Graphically browse your remote server filesystem August 29, 2008Posted by idebian in Debian, GNU/Linux.
Tags: Nautilus, scp, ssh
welcome back from the summer vacations, I wish you had good time, as I did 😀
Now it’s time to dust off our keyboard and get back tuning our box!
In order to alleviate the stress of returning, today I’ll show you just a pretty simple, but very useful, tip: manage your remote server filesystem (which offers an ssh connection) in a graphical way within Nautilus, the GNOME’s default filesystem.
To dig into the topic, the problem is this: I manage several computers/servers remotely with ssh and very often I need to copy files to/from such systems.
No problem: I can easily use scp to do this!

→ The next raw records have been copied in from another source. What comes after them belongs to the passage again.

(* ===== verification/RbQuery.v ===== *)
(** * Red-black trees of [uv/tree.h]: queries and traversals

    RB_FIND, RB_NFIND, RB_MINMAX, RB_NEXT, RB_PREV and RB_FOREACH against the
    sorted sequence of elements the tree holds, and the height bound that the
    introduction of tree.h promises, 2 lg (n + 1), as a bound on the number of
    iterations of the search loops. *)
From stdpp Require Import sorting.
From S2P Require Import Prelude RbTree RbRep RbSplice RbOrder RbInsert.

(** ** The height of a balanced tree *)
Section height.
Context {K : Type}.
Implicit Types (t : tree K).

Lemma rbt_depth col n t : rbt col n t → depth t ≤ 2 * n + match col with Red => 1 | Black => 0 end.
Proof.
  induction 1 as [|n l x k r Hl IHl Hr IHr|n cl cr l x k r Hl IHl Hr IHr]; simpl in *; [lia..|].
  destruct cl, cr; lia.
Qed.
Lemma rbt_size col n t : rbt col n t → 2 ^ n ≤ S (length (inorder t)).
Proof. induction 1; simpl in *; rewrite ?length_app; simpl; lia. Qed.

Lemma rbt_height n t : rbt Black n t → depth t ≤ 2 * Nat.log2 (S (length (inorder t))).
Proof.
  intros Ht. pose proof (rbt_depth _ _ _ Ht) as Hd. simpl in Hd. pose proof (rbt_size _ _ _ Ht).
  enough (n ≤ Nat.log2 (S (length (inorder t)))) by lia.
  apply Nat.log2_le_pow2; lia.
Qed.
End height.

#[local] Arguments rb_leftmost : simpl never.
#[local] Arguments rb_rightmost : simpl never.

Section query.
Context {K : Type} (cmp : K → K → Z) `{!CmpOrder cmp}.
Implicit Types (F : gmap ptr (node K)) (s : rb_state K) (t : tree K) (c : ctx K).

Lemma rb_find_loop_ok F fuel s c t elm ne :
  depth t < fuel → foc F s c t → heap s !! elm = Some ne →
  sorted cmp (inorder (plug c t)) → between cmp (val ne) c →
  wp (rb_find_loop cmp fuel elm (root t)) s (λ p s', s' = s ∧
    p = ptr_of (find_key cmp (val ne) (inorder (plug c t)))).
Proof.
  revert c t. induction fuel as [|fuel IH]; intros c t Hd Hf He Hs Hb; [lia|].
  simpl. destruct t as [|col l x k r].
  - rb_cond. apply wp_ret. split; [done|]. rewrite inorder_plug. destruct Hb as [Hb Ha]. simpl.
    by rewrite find_key_none.
  - pose proof (foc_ne_NULL _ _ _ _ Hf ltac:(done)) as Hx0. simpl in Hx0, Hd.
    foc_facts Hf. rb_read. destruct (Z.ltb_spec (cmp (val ne) k) 0) as [Hlt|Hge].
    + rb_read. apply (IH (FL col x k r :: c)); try done; [lia|by apply foc_fill|by eapply between_left].
    + rewrite Z.gtb_ltb. destruct (Z.ltb_spec 0 (cmp (val ne) k)) as [Hgt|Hle].
      * rb_read. apply (IH (FR col l x k :: c)); try done; [lia|by apply foc_fill|by eapply between_right].
      * assert (cmp (val ne) k = 0%Z) as Heq by lia.
        rb_read. split; [done|]. rewrite inorder_plug in *. simpl in *.
        rewrite <- app_assoc, app_assoc in *. simpl in *.
        apply (sorted_equal_split cmp (val ne)) in Hs as [Hs _]; [|done].
        by rewrite find_key_mid.
Qed.

(** The candidate the descent of RB_NFIND carries is the first element after
    the hole. *)
Lemma rb_nfind_loop_ok F fuel s c t elm ne :
  depth t < fuel → foc F s c t → heap s !! elm = Some ne →
  sorted cmp (inorder (plug c t)) → between cmp (val ne) c →
  wp (rb_nfind_loop cmp fuel elm (root t) (ptr_of (head (after c)))) s (λ p s', s' = s ∧
    p = ptr_of (find_geq cmp (val ne) (inorder (plug c t)))).
Proof.
  revert c t. induction fuel as [|fuel IH]; intros c t Hd Hf He Hs Hb; [lia|].
  simpl. destruct t as [|col l x k r].
  - rb_cond. apply wp_ret. split; [done|]. rewrite inorder_plug. destruct Hb as [Hb Ha]. simpl.
    rewrite find_geq_mid; try done. eapply Forall_impl; [exact Ha|]. intros a; simpl; lia.
  - pose proof (foc_ne_NULL _ _ _ _ Hf ltac:(done)) as Hx0. simpl in Hx0, Hd.
    foc_facts Hf. rb_read. destruct (Z.ltb_spec (cmp (val ne) k) 0) as [Hlt|Hge].
    + rb_read. apply (IH (FL col x k r :: c)); try done; [lia|by apply foc_fill|by eapply between_left].
    + rewrite Z.gtb_ltb. destruct (Z.ltb_spec 0 (cmp (val ne) k)) as [Hgt|Hle].
      * rb_read. apply (IH (FR col l x k :: c)); try done; [lia|by apply foc_fill|by eapply between_right].
      * assert (cmp (val ne) k = 0%Z) as Heq by lia.
        rb_read. split; [done|]. rewrite inorder_plug in *. simpl in *.
        rewrite <- app_assoc, app_assoc in *. simpl in *.
        apply (sorted_equal_split cmp (val ne)) in Hs as [Hs Ha]; [|done].
        rewrite find_geq_mid; try done. constructor; [simpl; lia|].
        eapply Forall_impl; [exact Ha|]. intros a; simpl; lia.
Qed.

Lemma between_nil k : between cmp k (@nil (frame K)).
Proof. split; constructor. Qed.

Lemma rb_find_ok F s els elm ne :
  rb_holds cmp F s els → heap s !! elm = Some ne →
  wp (RB_FIND cmp elm) s (λ p s', s' = s ∧ p = ptr_of (find_key cmp (val ne) els)).
Proof.
  intros (t & n & Ht & Hrb & <- & Hs) He. unfold RB_FIND. apply wp_bind, wp_RB_ROOT, wp_bind, wp_rb_fuel.
  rewrite (foc_root _ _ _ _ Ht). apply (rb_find_loop_ok F _ s [] t); try done; [|apply between_nil].
  pose proof (foc_depth _ _ _ _ Ht). lia.
Qed.

Lemma rb_nfind_ok F s els elm ne :
  rb_holds cmp F s els → heap s !! elm = Some ne →
  wp (RB_NFIND cmp elm) s (λ p s', s' = s ∧ p = ptr_of (find_geq cmp (val ne) els)).
Proof.
  intros (t & n & Ht & Hrb & <- & Hs) He. unfold RB_NFIND. apply wp_bind, wp_RB_ROOT, wp_bind, wp_rb_fuel.
  rewrite (foc_root _ _ _ _ Ht). apply (rb_nfind_loop_ok F _ s [] t); try done; [|apply between_nil].
  pose proof (foc_depth _ _ _ _ Ht). lia.
Qed.

(** Searches end after 2 lg (n + 1) + 1 iterations. *)
Lemma rb_find_log_ok F s els elm ne fuel :
  rb_holds cmp F s els → heap s !! elm = Some ne → 2 * Nat.log2 (S (length els)) < fuel →
  wp (rb_find_loop cmp fuel elm (rbh_root s)) s (λ p s', s' = s ∧ p = ptr_of (find_key cmp (val ne) els)).
Proof.
  intros (t & n & Ht & Hrb & <- & Hs) He Hfuel. rewrite (foc_root _ _ _ _ Ht).
  apply (rb_find_loop_ok F _ s [] t); try done; [|apply between_nil].
  pose proof (rbt_height _ _ Hrb). lia.
Qed.
Lemma rb_nfind_log_ok F s els elm ne fuel :
  rb_holds cmp F s els → heap s !! elm = Some ne → 2 * Nat.log2 (S (length els)) < fuel →
  wp (rb_nfind_loop cmp fuel elm (rbh_root s) NULL) s (λ p s', s' = s ∧ p = ptr_of (find_geq cmp (val ne) els)).
Proof.
  intros (t & n & Ht & Hrb & <- & Hs) He Hfuel. rewrite (foc_root _ _ _ _ Ht).
  apply (rb_nfind_loop_ok F _ s [] t); try done; [|apply between_nil].
  pose proof (rbt_height _ _ Hrb). lia.
Qed.

(** ** Extremes *)

Lemma rb_minmax_loop_min F fuel s c t :
  depth t < fuel → foc F s c t →
  wp (rb_minmax_loop fuel RB_NEGINF (root t) (par c)) s (λ p s', s' = s ∧
    (before c = [] → p = if decide (inorder t = []) then par c else ptr_of (head (inorder t)))).
Proof.
  revert c t. induction fuel as [|fuel IH]; intros c t Hd Hf; [lia|].
  simpl. destruct t as [|col l x k r]; [rb_read; by split|].
  pose proof (foc_ne_NULL _ _ _ _ Hf ltac:(done)) as Hx0. simpl in Hx0, Hd.
  foc_facts Hf. rb_read.
  eapply wp_mono; [apply (IH (FL col x k r :: c)); [lia|by apply foc_fill]|].
  intros p s' [-> Hp]. split; [done|]. intros Hb. simpl in Hp. rewrite Hb in Hp. rewrite Hp by done.
  by destruct (inorder l).
Qed.

Lemma rb_minmax_loop_max F fuel s c t :
  depth t < fuel → foc F s c t →
  wp (rb_minmax_loop fuel RB_INF (root t) (par c)) s (λ p s', s' = s ∧
    (after c = [] → p = if decide (inorder t = []) then par c else ptr_of (last (inorder t)))).
Proof.
  revert c t. induction fuel as [|fuel IH]; intros c t Hd Hf; [lia|].
  simpl. destruct t as [|col l x k r]; [rb_read; by split|].
  pose proof (foc_ne_NULL _ _ _ _ Hf ltac:(done)) as Hx0. simpl in Hx0, Hd.
  foc_facts Hf. rb_read.
  eapply wp_mono; [apply (IH (FR col l x k :: c)); [lia|by apply foc_fill]|].
  intros p s' [-> Hp]. split; [done|]. intros Hb. simpl in Hp. rewrite Hb in Hp. rewrite Hp by done.
  rewrite last_app, last_cons.
  destruct (inorder r) as [|a l']; [by destruct (inorder l)|].
  destruct (last (a :: l')) eqn:Hl; [|by apply last_None in Hl]. by destruct (inorder l).
Qed.

Lemma rb_min_ok F s els : rb_holds cmp F s els → wp RB_MIN s (λ p s', s' = s ∧ p = ptr_of (head els)).
Proof.
  intros (t & n & Ht & Hrb & <- & Hs). unfold RB_MIN, RB_MINMAX. apply wp_bind, wp_RB_ROOT, wp_bind, wp_rb_fuel.
  rewrite (foc_root _ _ _ _ Ht). pose proof (foc_depth _ _ _ _ Ht).
  eapply wp_mono; [apply (rb_minmax_loop_min F _ s [] t); [lia|done]|].
  intros p s' [-> Hp]. split; [done|]. rewrite Hp by done. simpl. by destruct (inorder t).
Qed.
Lemma rb_max_ok F s els : rb_holds cmp F s els → wp RB_MAX s (λ p s', s' = s ∧ p = ptr_of (last els)).
Proof.
  intros (t & n & Ht & Hrb & <- & Hs). unfold RB_MAX, RB_MINMAX. apply wp_bind, wp_RB_ROOT, wp_bind, wp_rb_fuel.
  rewrite (foc_root _ _ _ _ Ht). pose proof (foc_depth _ _ _ _ Ht).
  eapply wp_mono; [apply (rb_minmax_loop_max F _ s [] t); [lia|done]|].
  intros p s' [-> Hp]. split; [done|]. rewrite Hp by done. simpl. by destruct (inorder t).
Qed.

(** ** Neighbours *)

Lemma rb_up_right_ok F fuel s c t :
  length c < fuel → foc F s c t → t ≠ E →
  wp (rb_up_right fuel (root t)) s (λ p s', s' = s ∧ p = ptr_of (head (after c))).
Proof.
  revert c t. induction fuel as [|fuel IH]; intros c t Hd Hf Ht; [lia|].
  destruct t as [|col l x k r]; [done|]. simpl. foc_facts Hf. destruct c as [|f c]; [by rb_read|].
  pose proof (proj1 (foc_fill F s f c _) Hf) as Hff.
  pose proof (foc_ne_NULL _ _ _ _ Hff ltac:(by destruct f)) as Hp0.
  pose proof (foc_sib_ne _ _ _ _ _ Hf ltac:(done)) as Hsib.
  destruct f as [fc p kp sib|fc sib p kp]; simpl in *; destruct_and?; rb_read; [done|].
  apply (IH c (T fc sib p kp (T col l x k r))); [simpl in *; lia|done..].
Qed.
Lemma rb_up_left_ok F fuel s c t :
  length c < fuel → foc F s c t → t ≠ E →
  wp (rb_up_left fuel (root t)) s (λ p s', s' = s ∧ p = ptr_of (last (before c))).
Proof.
  revert c t. induction fuel as [|fuel IH]; intros c t Hd Hf Ht; [lia|].
  destruct t as [|col l x k r]; [done|]. simpl. foc_facts Hf. destruct c as [|f c]; [by rb_read|].
  pose proof (proj1 (foc_fill F s f c _) Hf) as Hff.
  pose proof (foc_ne_NULL _ _ _ _ Hff ltac:(by destruct f)) as Hp0.
  pose proof (foc_sib_ne _ _ _ _ _ Hf ltac:(done)) as Hsib.
  destruct f as [fc p kp sib|fc sib p kp]; simpl in *; destruct_and?; rb_read.
  - rewrite app_nil_r. apply (IH c (T fc (T col l x k r) p kp sib)); [simpl in *; lia|done..].
  - split; [done|]. by rewrite app_assoc, last_snoc.
Qed.

Lemma rb_next_focus_ok F s c col l x k r :
  foc F s c (T col l x k r) →
  wp (RB_NEXT x) s (λ p s', s' = s ∧ p = ptr_of (head (inorder r ++ after c))).
Proof.
  intros Hf. unfold RB_NEXT. foc_facts Hf. apply wp_bind, wp_rb_fuel. rb_read.
  destruct (decide (r = E)) as [->|Hr]; simpl.
  - pose proof (foc_ctx_size _ _ _ _ Hf) as Hsz.
    destruct c as [|f c]; [by rb_read|].
    pose proof (proj1 (foc_fill F s f c _) Hf) as Hff.
    pose proof (foc_ne_NULL _ _ _ _ Hff ltac:(by destruct f)) as Hp0.
    pose proof (foc_sib_ne _ _ _ _ _ Hf ltac:(done)) as Hsib.
    destruct f as [fc p kp sib|fc sib p kp]; simpl in Hp0, Hsib, Hsz; foc_facts Hf; rb_read; [done|].
    apply (rb_up_right_ok F (size (heap s)) s c (T fc sib p kp (T col l x k E))); [lia|done..].
  - pose proof (proj2 (foc_fill F s (FR col l x k) c r) Hf) as Hfr.
    pose proof (foc_ne_NULL _ _ _ _ Hfr Hr) as Hr0. rb_read.
    eapply wp_mono; [eapply rb_leftmost_ok; [|exact Hfr|done]|].
    { pose proof (foc_depth _ _ _ _ Hfr). lia. }
    intros p s' [-> (cL & lc & lk & lr & -> & Hb)]. split; [done|].
    by rewrite inorder_plug, Hb.
Qed.

Lemma rb_prev_focus_ok F s c col l x k r :
  foc F s c (T col l x k r) →
  wp (RB_PREV x) s (λ p s', s' = s ∧ p = ptr_of (last (before c ++ inorder l))).
Proof.
  intros Hf. unfold RB_PREV. foc_facts Hf. apply wp_bind, wp_rb_fuel. rb_read.
  destruct (decide (l = E)) as [->|Hl]; simpl.
  - rewrite app_nil_r. pose proof (foc_ctx_size _ _ _ _ Hf) as Hsz.
    destruct c as [|f c]; [by rb_read|].
    pose proof (proj1 (foc_fill F s f c _) Hf) as Hff.
    pose proof (foc_ne_NULL _ _ _ _ Hff ltac:(by destruct f)) as Hp0.
    pose proof (foc_sib_ne _ _ _ _ _ Hf ltac:(done)) as Hsib.
    destruct f as [fc p kp sib|fc sib p kp]; simpl in Hp0, Hsib, Hsz; foc_facts Hf; rb_read.
    + rewrite app_nil_r.
      apply (rb_up_left_ok F (size (heap s)) s c (T fc (T col E x k r) p kp sib)); [lia|done..].
    + split; [done|]. by rewrite app_assoc, last_snoc.
  - pose proof (proj2 (foc_fill F s (FL col x k r) c l) Hf) as Hfl.
    pose proof (foc_ne_NULL _ _ _ _ Hfl Hl) as Hl0. rb_read.
    eapply wp_mono; [eapply rb_rightmost_ok; [|exact Hfl|done]|].
    { pose proof (foc_depth _ _ _ _ Hfl). lia. }
    intros p s' [-> (cR & rc & rl & rk & -> & Ha)]. split; [done|].
    rewrite inorder_plug, Ha. simpl. by rewrite app_nil_r, !app_assoc, last_snoc.
Qed.

Lemma rb_next_ok F s l1 x k l2 :
  rb_holds cmp F s (l1 ++ (x, k) :: l2) → wp (RB_NEXT x) s (λ p s', s' = s ∧ p = ptr_of (head l2)).
Proof.
  intros (t & m & Ht & _ & Hin & _).
  destruct (focus_at _ _ _ _ _ Hin) as (c & col & l & r & -> & -> & ->).
  apply foc_plug in Ht. by eapply rb_next_focus_ok.
Qed.
Lemma rb_prev_ok F s l1 x k l2 :
  rb_holds cmp F s (l1 ++ (x, k) :: l2) → wp (RB_PREV x) s (λ p s', s' = s ∧ p = ptr_of (last l1)).
Proof.
  intros (t & m & Ht & _ & Hin & _).
  destruct (focus_at _ _ _ _ _ Hin) as (c & col & l & r & -> & -> & ->).
  apply foc_plug in Ht. by eapply rb_prev_focus_ok.
Qed.

(** ** Whole traversals *)

Lemma rb_holds_size F s els : rb_holds cmp F s els → length els ≤ size (heap s) ∧ NULL ∉ els.*1.
Proof.
  intros (t & m & Ht & _ & <- & _). pose proof (foc_size _ _ _ _ Ht) as Hsz.
  pose proof (foc_null _ _ _ _ Ht) as Hn. change (clocs (@nil (frame K))) with (@nil ptr) in Hsz, Hn.
  rewrite app_nil_r in Hsz, Hn. rewrite locs_inorder in Hn. split; [|done].
  by rewrite <- (length_fmap fst), <- locs_inorder.
Qed.

Lemma rb_foreach_loop_ok F s fuel l1 l2 :
  rb_holds cmp F s (l1 ++ l2) → length l2 < fuel →
  wp (rb_foreach_loop fuel RB_NEXT (ptr_of (head l2))) s (λ l s', s' = s ∧ l = l2.*1).
Proof.
  revert l1 l2. induction fuel as [|fuel IH]; intros l1 l2 Hh Hl; [lia|]. simpl.
  destruct l2 as [|[x k] l2]; simpl; [by rb_read|].
  pose proof (rb_holds_size _ _ _ Hh) as [_ Hn]. rewrite fmap_app, not_elem_of_app, fmap_cons, not_elem_of_cons in Hn.
  destruct Hn as (_ & Hx & _). simpl in Hx, Hl. rb_cond. apply wp_bind.
  eapply wp_mono; [by eapply rb_next_ok|]. intros p s' [-> ->]. apply wp_bind.
  eapply wp_mono; [apply (IH (l1 ++ [(x, k)]) l2); [by rewrite <- app_assoc|lia]|].
  intros l s' [-> ->]. by apply wp_ret.
Qed.
Lemma rb_foreach_reverse_loop_ok F s fuel l1 l2 :
  rb_holds cmp F s (l1 ++ l2) → length l1 < fuel →
  wp (rb_foreach_loop fuel RB_PREV (ptr_of (last l1))) s (λ l s', s' = s ∧ l = reverse (l1.*1)).
Proof.
  revert l1 l2. induction fuel as [|fuel IH]; intros l1 l2 Hh Hl; [lia|]. simpl.
  destruct l1 as [|[x k] l1 _] using rev_ind; simpl; [by rb_read|]. rewrite last_snoc. simpl.
  rewrite <- app_assoc in Hh. simpl in Hh.
  pose proof (rb_holds_size _ _ _ Hh) as [_ Hn]. rewrite fmap_app, not_elem_of_app, fmap_cons, not_elem_of_cons in Hn.
  destruct Hn as (_ & Hx & _). simpl in Hx. rewrite length_app in Hl; simpl in Hl. rb_cond. apply wp_bind.
  eapply wp_mono; [by eapply rb_prev_ok|]. intros p s' [-> ->]. apply wp_bind.
  eapply wp_mono; [apply (IH l1 ((x, k) :: l2)); [done|lia]|].
  intros l s' [-> ->]. apply wp_ret. split; [done|]. by rewrite fmap_app, reverse_app.
Qed.

Lemma rb_foreach_ok F s els :
  rb_holds cmp F s els → wp RB_FOREACH s (λ l s', s' = s ∧ l = els.*1).
Proof.
  intros Hh. unfold RB_FOREACH. apply wp_bind, wp_rb_fuel, wp_bind.
  eapply wp_mono; [by eapply rb_min_ok|]. intros x s' [-> ->].
  eapply (rb_foreach_loop_ok F s _ []); [done|]. pose proof (rb_holds_size _ _ _ Hh). lia.
Qed.
Lemma rb_foreach_reverse_ok F s els :
  rb_holds cmp F s els → wp RB_FOREACH_REVERSE s (λ l s', s' = s ∧ l = reverse (els.*1)).
Proof.
  intros Hh. unfold RB_FOREACH_REVERSE. apply wp_bind, wp_rb_fuel, wp_bind.
  eapply wp_mono; [by eapply rb_max_ok|]. intros x s' [-> ->].
  eapply (rb_foreach_reverse_loop_ok F s _ els []); [by rewrite app_nil_r|].
  pose proof (rb_holds_size _ _ _ Hh). lia.
Qed.
End query.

Yes, I can but … even if I am an enthusiast of the command line tools, these days I found myself a little bit more lazy than usual so I spent some time to do that graphically (a la WinSCP).
Googling a little bit return a nice solution: you can use Nautilus file-manager to do exactly this, without install any other filesystem sharing tool (SAMBA, NFS, etc)!
Create the connection
In order to create the remote share open Nautilus and create a new remote connection with File->Connect to Server …
Select SSH as ‘Service Type’ and insert the remote server address.
You can optionally specify a different:
- Port (22)
- Folder (/)
- user name
to access the system and a label for the connection.
Here is for example a simple connection to localhost:
Once you click connect you will be prompted to insert the user password:
After successful authentication we end-up with a remote drive mounted in Nautilus: you can now copy file/directory to/from the remote filesystem: isn’t that nice?
To terminate the connection right click on the drive icon and select Unmount Volume.
Note that the remote connection is persistent: you will find it mounted on the following reboots until you explicitly unmounted.